The Ministry of Defence was established in 1991.
When the Soviet Union ceased to exist, Georgia was able to retain only a few military assets of the Soviet Army stationed in the Georgian SSR with modest amounts of military equipment, most of them obsolescent. Due to the Georgian Civil War, the Georgian military shrank and was limited in resources.
Lack of financial resources forced the Georgian government to allocate less money to defence with the defence budget being as little as GEL 55 million ($36.7 million) in 1999. There was also lack of coordination between seven independent armed forces which existed in Georgia in 1999, among them the Armed Forces, National Guard of Georgia, Border Guards, Interior Troops, Independent Assault Brigade, Police Special Duties Unit and Special Service for the Protection of the State (SSPS).

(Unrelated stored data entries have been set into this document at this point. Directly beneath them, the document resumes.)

Lemma wp_send_outgoings l0 h A scoped os :
  hrep l0 h A → versions_ok A → Forall outgoing_ok os →
  wp (forM_ os (send_outgoing scoped))
    (λ _ h', (hrep l0 h' (abs_outgoings scoped os A) ∧ versions_ok (abs_outgoings scoped os A)) ∧ same_rest h h') h.
Proof.
  intros Hrep HA Hos. rewrite Forall_forall in Hos.
  apply (wp_forM_fold _ (λ A o, abs_outgoing scoped o A) (λ A h', (hrep l0 h' A ∧ versions_ok A) ∧ same_rest h h')); [|done].
  intros o A' h' Ho [[HR Hv] [Es Ec]]. eapply wp_mono; [apply wp_send_outgoing; [exact HR|done|by apply Hos]|].
  intros [] h'' [HR' [Es' Ec']]. split; [split; [done|apply abs_outgoing_versions_ok; [done|by apply Hos]]|].
  split; congruence.
Qed.

(** The versions given to the updates of an event. *)
Fixpoint number (uv : Z) (updates : list K8SResource) : list StoredUpdate :=
  match updates with
  | [] => []
  | u :: updates => mkStoredUpdate u (uv + 1) :: number (uv + 1) updates
  end.

Lemma wp_store_updates l0 h A updates :
  hrep l0 h A → (0 ≤ currUV h)%Z → (currUV h + Z.of_nat (length updates) < 2 ^ 63)%Z →
  wp (store_updates updates)
    (λ sps h', sps = number (currUV h) updates ∧ hrep l0 h' A ∧ state h' = state h ∧
      currUV h' = (currUV h + Z.of_nat (length updates))%Z) h.
Proof.
  revert h. induction updates as [|x updates IH]; intros h HR H0 Hb.
  { apply wp_ret. split_and!; [done|done|done|simpl; lia]. }
  cbn [store_updates length] in *. apply wp_bind, wp_get_state, wp_bind, wp_modify, wp_bind.
  set (h1 := mkHandler (mds h) (hconn h) (state h) (currUV h + 1)%Z).
  eapply wp_mono; [apply (wp_AddFullResourceUpdate l0 h1 A (currUV h + 1) x); [exact HR|unfold uv_ok; lia]|].
  intros [] h2 [HR2 [Es Ec]]. cbn [h1 state currUV] in Es, Ec. apply wp_bind.
  eapply wp_mono; [apply IH; [exact HR2|rewrite Ec; lia|rewrite Ec; lia]|].
  intros sps h3 (-> & HR3 & Es3 & Ec3). apply wp_ret. cbn [number]. rewrite Ec.
  split_and!; [done|done|congruence|lia].
Qed.

(** ** Pod labels are kept apart *)

Definition label_dir (k : string) : Prop := key_dir k = "labelPodUpdate" ∨ key_dir k = "podLabelUpdate".

Lemma store_rep_delete m A ks : Forall label_dir ks → store_rep m A → store_rep (delete_keys ks m) A.
Proof.
  intros Hks. assert (∀ k, key_dir k = "resourceUpdate" ∨ key_dir k = "topicVersion" → delete_keys ks m !! k = m !! k) as Hf.
  { intros k Hk. rewrite lookup_delete_keys. destruct (decide (k ∈ ks)) as [Hin|]; [|done].
    apply (proj1 (Forall_forall _ _) Hks) in Hin as [E|E]; destruct Hk as [Hk|Hk]; by rewrite E in Hk. }
  intros (Hu & Hv & Hl). split_and!.
  - intros t Ht. apply updates_rep_frame with m; [done| |by apply Hu]. intros k Hk. apply Hf. left.
    by eapply version_prefix_dir.
  - intros t Ht. rewrite Hf; [by apply Hv|]. right. by apply topic_version_dir.
  - intros k b Hk. rewrite lookup_delete_keys. destruct (decide (k ∈ ks)); [done|]. by apply Hl.
Qed.

Lemma store_rep_label_keys m A k b (keys : gmap string bool) :
  key_dir k = "podLabelUpdate" → Unmarshal b = inr keys → (∀ x, is_Some (keys !! x) → clean [x]) →
  store_rep m A → store_rep (<[k := b]> m) A.
Proof.
  intros Hk Hb Hkeys (Hu & Hv & Hl). split_and!.
  - intros t Ht. apply updates_rep_frame with m; [done| |by apply Hu]. intros k' Hk'. apply lookup_insert_ne, key_dir_ne.
    rewrite Hk. erewrite version_prefix_dir; [done|exact Ht|done].
  - intros t Ht. rewrite lookup_insert_ne; [by apply Hv|]. apply key_dir_ne. by rewrite Hk, topic_version_dir.
  - intros k' b' Hk'. rewrite lookup_insert_Some. intros [[<- <-]|[_ H]]; [by exists keys|by eapply Hl].
Qed.

Context (lo : gmap string string → list (string * string)) (ko : gmap string bool → list (string * bool)).
Context (lo_perm : ∀ x, lo x ≡ₚ map_to_list x) (ko_perm : ∀ x, ko x ≡ₚ map_to_list x).

Lemma ko_keys (keys : gmap string bool) kv : kv ∈ ko keys → is_Some (keys !! kv.1).
Proof using ko_perm. rewrite ko_perm. destruct kv as [k v]. rewrite elem_of_map_to_list. eauto. Qed.

Lemma label_key_dir ns k pod :
  clean [ns] → clean [k] → clean [pod] → key_dir (getNSLabelPodUpdateKey ns k pod) = "labelPodUpdate".
Proof. intros. apply (join_key_dir "labelPodUpdate" _ eq_refl). apply clean_cons; [done|]. by apply clean_cons. Qed.

Lemma label_user_key ns k pod :
  clean [ns] → clean [k] → clean [pod] → user_key (getNSLabelPodUpdateKey ns k pod) = true.
Proof. intros. apply (user_key_join "labelPodUpdate" _ eq_refl). apply clean_cons; [done|]. by apply clean_cons. Qed.

Lemma pod_key_dir ns pod : clean [ns] → clean [pod] → key_dir (getNSPodUpdateKey ns pod) = "podLabelUpdate".
Proof. intros. apply (join_key_dir "podLabelUpdate" _ eq_refl). by apply clean_cons. Qed.

Lemma pod_user_key ns pod : clean [ns] → clean [pod] → user_key (getNSPodUpdateKey ns pod) = true.
Proof. intros. apply (user_key_join "podLabelUpdate" _ eq_refl). by apply clean_cons. Qed.

Definition kept A (s : St) : Prop := ok s ∧ store_rep (view s) A.

Lemma wp_set_labels A s ns pod labels :
  kept A s → clean [ns] → clean [pod] → Forall (λ kv : string * string, clean [kv.1]) labels →
  wp (set_labels ns pod labels) (λ _, kept A) s.
Proof.
  intros Hs Hns Hpod. revert s Hs. induction labels as [|[k v] labels IH]; intros s [Hok Hrep] Hl; [by apply wp_ret|].
  apply Forall_cons in Hl as [Hk Hl]. cbn [set_labels]. apply wp_bind. apply wp_SetWithTTL; [done|by apply label_user_key|].
  intros s' Hok' Hv. apply IH; [|done]. split; [done|]. rewrite Hv.
  apply store_rep_insert; rewrite ?label_key_dir; done.
Qed.

Lemma wp_DeleteAll_labels A s ks :
  kept A s → Forall label_dir ks → Forall (λ k, user_key k = true) ks → wp (ds_DeleteAll ks) (λ _, kept A) s.
Proof.
  intros [Hok Hrep] Hd Hk. apply wp_DeleteAll; [done|done|]. intros s' Hok' Hv. split; [done|].
  rewrite Hv. by apply store_rep_delete.
Qed.

(** The keys of a pod's labels. *)
Lemma label_keys_ok ns pod (kvs : list (string * bool)) :
  clean [ns] → clean [pod] → (∀ kv, kv ∈ kvs → clean [kv.1]) →
  Forall label_dir ((λ kv, getNSLabelPodUpdateKey ns kv.1 pod) <$> kvs) ∧
  Forall (λ k, user_key k = true) ((λ kv, getNSLabelPodUpdateKey ns kv.1 pod) <$> kvs).
Proof.
  intros Hns Hpod Hk. split; apply Forall_fmap, Forall_forall; intros kv Hkv.
  - left. apply label_key_dir; auto.
  - change (user_key (getNSLabelPodUpdateKey ns kv.1 pod) = true). apply label_user_key; auto.
Qed.

Lemma wp_SetPodLabels A s ns pod labels :
  kept A s → clean [ns] → clean [pod] → (∀ k, is_Some (labels !! k) → clean [k]) →
  wp (SetPodLabels lo ko ns pod labels) (λ _, kept A) s.
Proof using JS lo_perm ko_perm DatastoreSpec0.
  intros [Hok Hrep] Hns Hpod Hl. unfold SetPodLabels. apply wp_bind, wp_Get; [done|by apply pod_user_key|].
  apply wp_bind. apply (wp_mono _ (λ keys s', s' = s ∧ ∀ x, is_Some (keys !! x) → clean [x])).
  { destruct (view s !! _) as [b|] eqn:E; cbn [label_keys].
    - destruct Hrep as (_ & _ & Hlab). destruct (Hlab _ b (pod_key_dir ns pod Hns Hpod) E) as (keys & -> & Hk).
      by apply wp_lift_inr.
    - apply wp_ret. split; [done|]. by intros x [? ?]. }
  intros existing s1 [-> Hex]. apply wp_bind. eapply wp_mono.
  { apply (wp_set_labels A s ns pod (lo labels)); [done|done|done|]. apply Forall_forall. intros [k v] Hkv.
    rewrite lo_perm in Hkv. apply elem_of_map_to_list in Hkv. apply Hl. eauto. }
  intros [] s2 Hs2. cbv zeta. apply wp_bind.
  set (kvs := filter _ (ko existing)).
  destruct (label_keys_ok ns pod kvs Hns Hpod) as [Hd Hu].
  { intros kv [_ Hkv]%list_elem_of_filter. by apply Hex, ko_keys. }
  apply (wp_mono _ (λ _, kept A)).
  { destruct ((λ kv, _) <$> kvs) eqn:E; [by apply wp_ret|]. by apply wp_DeleteAll_labels. }
  intros [] s3 [Hok3 Hrep3]. set (keys := (λ _, true) <$> labels : gmap string bool).
  destruct (proto_roundtrip keys) as (b & -> & Hb). apply wp_bind, wp_lift_inr.
  apply wp_SetWithTTL; [done|by apply pod_user_key|]. intros s4 Hok4 Hv. split; [done|]. rewrite Hv.
  apply (store_rep_label_keys _ _ _ _ keys); [by apply pod_key_dir|done| |done].
  intros x. unfold keys. rewrite lookup_fmap, fmap_is_Some. apply Hl.
Qed.

Lemma wp_DeletePodLabels A s ns pod :
  kept A s → clean [ns] → clean [pod] → wp (DeletePodLabels ko ns pod) (λ _, kept A) s.
Proof using ko_perm DatastoreSpec0.
  intros [Hok Hrep] Hns Hpod. unfold DeletePodLabels. apply wp_bind, wp_Get; [done|by apply pod_user_key|].
  destruct (view s !! _) as [b|] eqn:E; [|by apply wp_ret].
  destruct Hrep as (Hu & Hv & Hlab). destruct (Hlab _ b (pod_key_dir ns pod Hns Hpod) E) as (keys & -> & Hk).
  apply wp_bind, wp_lift_inr. destruct (label_keys_ok ns pod (ko keys) Hns Hpod) as [Hd Huk].
  { intros kv Hkv. by apply Hk, ko_keys. }
  apply wp_DeleteAll_labels; [done|..]; apply Forall_app; (split; [done|]); apply Forall_singleton.
  - right. by apply pod_key_dir.
  - by apply pod_user_key.
Qed.

(** The names of a pod and its labels are paths. *)
Definition pod_paths_ok (p : option Pod) : Prop :=
  ∀ md, p ≫= pod_Metadata = Some md →
    clean [md_Namespace md] ∧ clean [md_Name md] ∧
    ∀ labels k, md_Labels md = Some labels → is_Some (labels !! k) → clean [k].

Lemma wp_UpdatePodLabelStore l0 h A update :
  hrep l0 h A → pod_paths_ok (GetPod update) →
  wp (logged (mds_call (UpdatePodLabelStore lo ko update))) (λ _ h', hrep l0 h' A ∧ same_rest h h') h.
Proof using JS lo_perm ko_perm DatastoreSpec0.
  intros (Hok & Hup & Hrep & Hlog) Hp. apply wp_logged, wp_mds_call.
  assert (wp (UpdatePodLabelStore lo ko update) (λ _, kept A) (mds h)) as Hw.
  { unfold UpdatePodLabelStore. unfold pod_paths_ok in Hp. set (md := GetPod update ≫= pod_Metadata) in *.
    set (ns := match default "" (md_Namespace <$> md) with "" => "default" | ns => ns end).
    assert (clean [ns] ∧ clean [default "" (md_Name <$> md)] ∧
      ∀ k, is_Some (default ∅ (md ≫= md_Labels) !! k) → clean [k]) as (Hns & Hname & Hl).
    { unfold ns. destruct md as [md|]; cbn.
      - destruct (Hp md eq_refl) as (H1 & H2 & H3). split_and!; [|done|].
        + destruct (md_Namespace md) eqn:E; [by apply clean_good; constructor|done].
        + intros k. destruct (md_Labels md) as [labels|] eqn:E; [by apply H3|]. by intros [? ?].
      - split_and!; [by apply clean_good; constructor|constructor|]. by intros k [? ?]. }
    destruct (default PHASE_UNKNOWN _); [by apply wp_DeletePodLabels|by apply wp_ret|by apply wp_SetPodLabels|
      by apply wp_DeletePodLabels..]. }
  eapply wp_mono; [exact Hw|]. intros [] s' [Hok' Hrep']. split; [|done]. by split_and!.
Qed.
End rep.
#[export] Instance endpoints_spec : ProcessorSpec fam (processor ip_order) is_endpoints.
Proof using ip_order_perm.
  split.
  - intros now now' [[]|] st Hobj; try by apply wp_same. destruct Hobj as [md E].
    unfold K8sHandler.SetDeleted, processor, SetDeleted. cbn [GetEndpoints].
    rewrite E. apply wp_bind, wp_setDeletedPtr, wp_ret. split_and!; simpl; eauto.
  - intros [[]|] st Hobj Hst; try by apply wp_reject. pose proof Hobj as [md E].
    unfold K8sHandler.ValidateUpdate, processor, ValidateUpdate. cbn [GetEndpoints]. rewrite E. apply wp_bind, wp_deref.
    assert (∀ e, ∃ y, Some (K8SResource_Endpoints e) = Some y ∧ is_endpoints y) as Hacc by (unfold is_endpoints; eauto).
    destruct (match md_Annotations md with Some _ => _ | None => _ end) as [annotations|]; [|by apply wp_verdict].
    set (e := mkEndpoints (Some (strip_leader md annotations)) (ep_Subsets x)).
    assert (obj_ok fam (Some (K8SResource_Endpoints e))) as He by (by eexists).
    apply wp_bind, wp_get_state. destruct Hst as (Hn & Hp & Hc). destruct (LeaderMsgs st !! md_UID md).
    + case_decide; by apply (wp_verdict fam _ (Some (K8SResource_Endpoints e))).
    + apply wp_bind, wp_modify. by apply (wp_verdict fam _ (Some (K8SResource_Endpoints e))).
  - intros x st uv [pb Hx] Hres Hst. destruct x as [| | |e| | | |]; try done. injection Hx as ->. destruct Hres as [md E].
    apply wp_ret. refine (conj eq_refl (conj eq_refl _)).
    change (number uv (option_list (Some (K8SResource_Endpoints pb)))) with [mkStoredUpdate (K8SResource_Endpoints pb) (uv + 1)].
    unfold wp. pose proof (endpoints_run pb md (uv + 1) st E) as Er. cbv zeta in Er.
    change (K8sHandler.GetUpdatesToSend (processor ip_order)) with (GetUpdatesToSend ip_order). rewrite Er. clear Er.
    split; [done|]. set (f := λ p : string * list string, mkOutgoingUpdate _ [p.1]).
    set (k := mkOutgoingUpdate _ [KelvinUpdateTopic]).
    pose proof (λ o, endpoints_outs st pb f k o Hst) as Hos. cbv zeta in Hos. apply event_out_flat; [|by left| |].
    + intros o Ho. by destruct (Hos o Ho) as [->|(p & -> & _)].
    + intros o t Ho. destruct (Hos o Ho) as [->|(p & -> & _ & Hip)]; intros ->%list_elem_of_singleton;
        [apply kelvin_topic_ok|by apply ip_topic].
    + intros o o' t Ho Ho'. destruct (Hos o Ho) as [->|(p & -> & Hp & Hip)], (Hos o' Ho') as [->|(p' & -> & Hp' & Hip')];
        intros ->%list_elem_of_singleton Et%list_elem_of_singleton; [done| | |].
      * rewrite <-Et in Hip'. destruct Hip' as [(_ & ? & _)|?]; done.
      * rewrite Et in Hip. destruct Hip as [(_ & ? & _)|?]; done.
      * destruct p as [a b], p' as [a' b']. cbn [fst snd] in *. subst a'. rewrite Hp in Hp'. by injection Hp' as ->.
Qed.

(** What the endpoints processor sends: to every node with pods of the endpoints
    one update with exactly those pods, in order, to Kelvin one with all of them,
    and nothing to other nodes. *)
Theorem endpoints_reach_their_nodes pb md uv st :
  ep_Metadata pb = Some md →
  ∃ os, EndpointsUpdateProcessor.GetUpdatesToSend ip_order [mkStoredUpdate (K8SResource_Endpoints pb) uv] st =
      (Ret (os ++ [mkOutgoingUpdate (service_update pb md uv (ref_UID <$> pod_refs pb) (ref_Name <$> pod_refs pb))
        [KelvinUpdateTopic]]), st) ∧
    NoDup (ou_Topics <$> os) ∧
    ∀ o, o ∈ os ↔ ∃ ip, let here := filter (λ r, pod_ip (PodToIP st) r = Some ip) (pod_refs pb) in
      here ≠ [] ∧ o = mkOutgoingUpdate (service_update pb md uv (ref_UID <$> here) (ref_Name <$> here)) [ip].
Proof using ip_order_perm.
  intros E. eexists. split; [exact (endpoints_run pb md uv st E)|]. set (g := group_by_ip _ _ _ _).
  assert (∀ p, p ∈ ip_order g.1 ↔ g.1 !! p.1 = Some p.2) as Hin.
  { intros [ip names]. rewrite ip_order_perm. apply elem_of_map_to_list. }
  split.
  - rewrite <-list_fmap_compose. rewrite (ip_order_perm g.1).
    apply NoDup_fmap_2_strong; [|apply NoDup_map_to_list].
    intros [i b] [i' b'] Hi%elem_of_map_to_list Hi'%elem_of_map_to_list Ei. cbn in Ei. injection Ei as <-.
    rewrite Hi in Hi'. by injection Hi' as ->.
  - intros o. rewrite list_elem_of_fmap. split.
    + intros ([ip names] & -> & Hp%Hin). cbn [fst snd] in *. exists ip. cbv zeta.
      destruct (group_by_ip_spec (PodToIP st) (pod_refs pb) ∅ ∅ ip) as (H1 & H2 & H3). fold g in H1, H2, H3.
      rewrite Hp in H1, H3. cbn in H1, H2. rewrite H2. subst names. split; [|done].
      destruct H3 as [H3 _]. destruct (H3 ltac:(eauto)) as [[? ?]|?]; done.
    + intros (ip & Hne & ->). destruct (group_by_ip_spec (PodToIP st) (pod_refs pb) ∅ ∅ ip) as (H1 & H2 & H3).
      fold g in H1, H2, H3. destruct (proj2 H3 (or_intror Hne)) as [names Hn]. exists (ip, names). rewrite Hin.
      rewrite Hn in H1. cbn in H1, H2 |- *. rewrite H2. subst names. split; [done|exact Hn].
Qed.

By 2005, the Georgian government had consolidated the seven branches of the defence forces. The National Guard and the Independent Assault Brigade were incorporated into the Georgian Armed Forces under the Ministry of Defence, the Border Guards and Police Special Duties Unit were subordinated to the Ministry of Internal Affairs. The number of active duty personnel in the Armed Forces was reduced to 15,000.
As a part of Georgian foreign and security policy, the government has been aiming towards progressive integration into European and Euro-Atlantic political, economic, and security structures. The State Ministry for Euro-Atlantic Integration was also created as a part of this process.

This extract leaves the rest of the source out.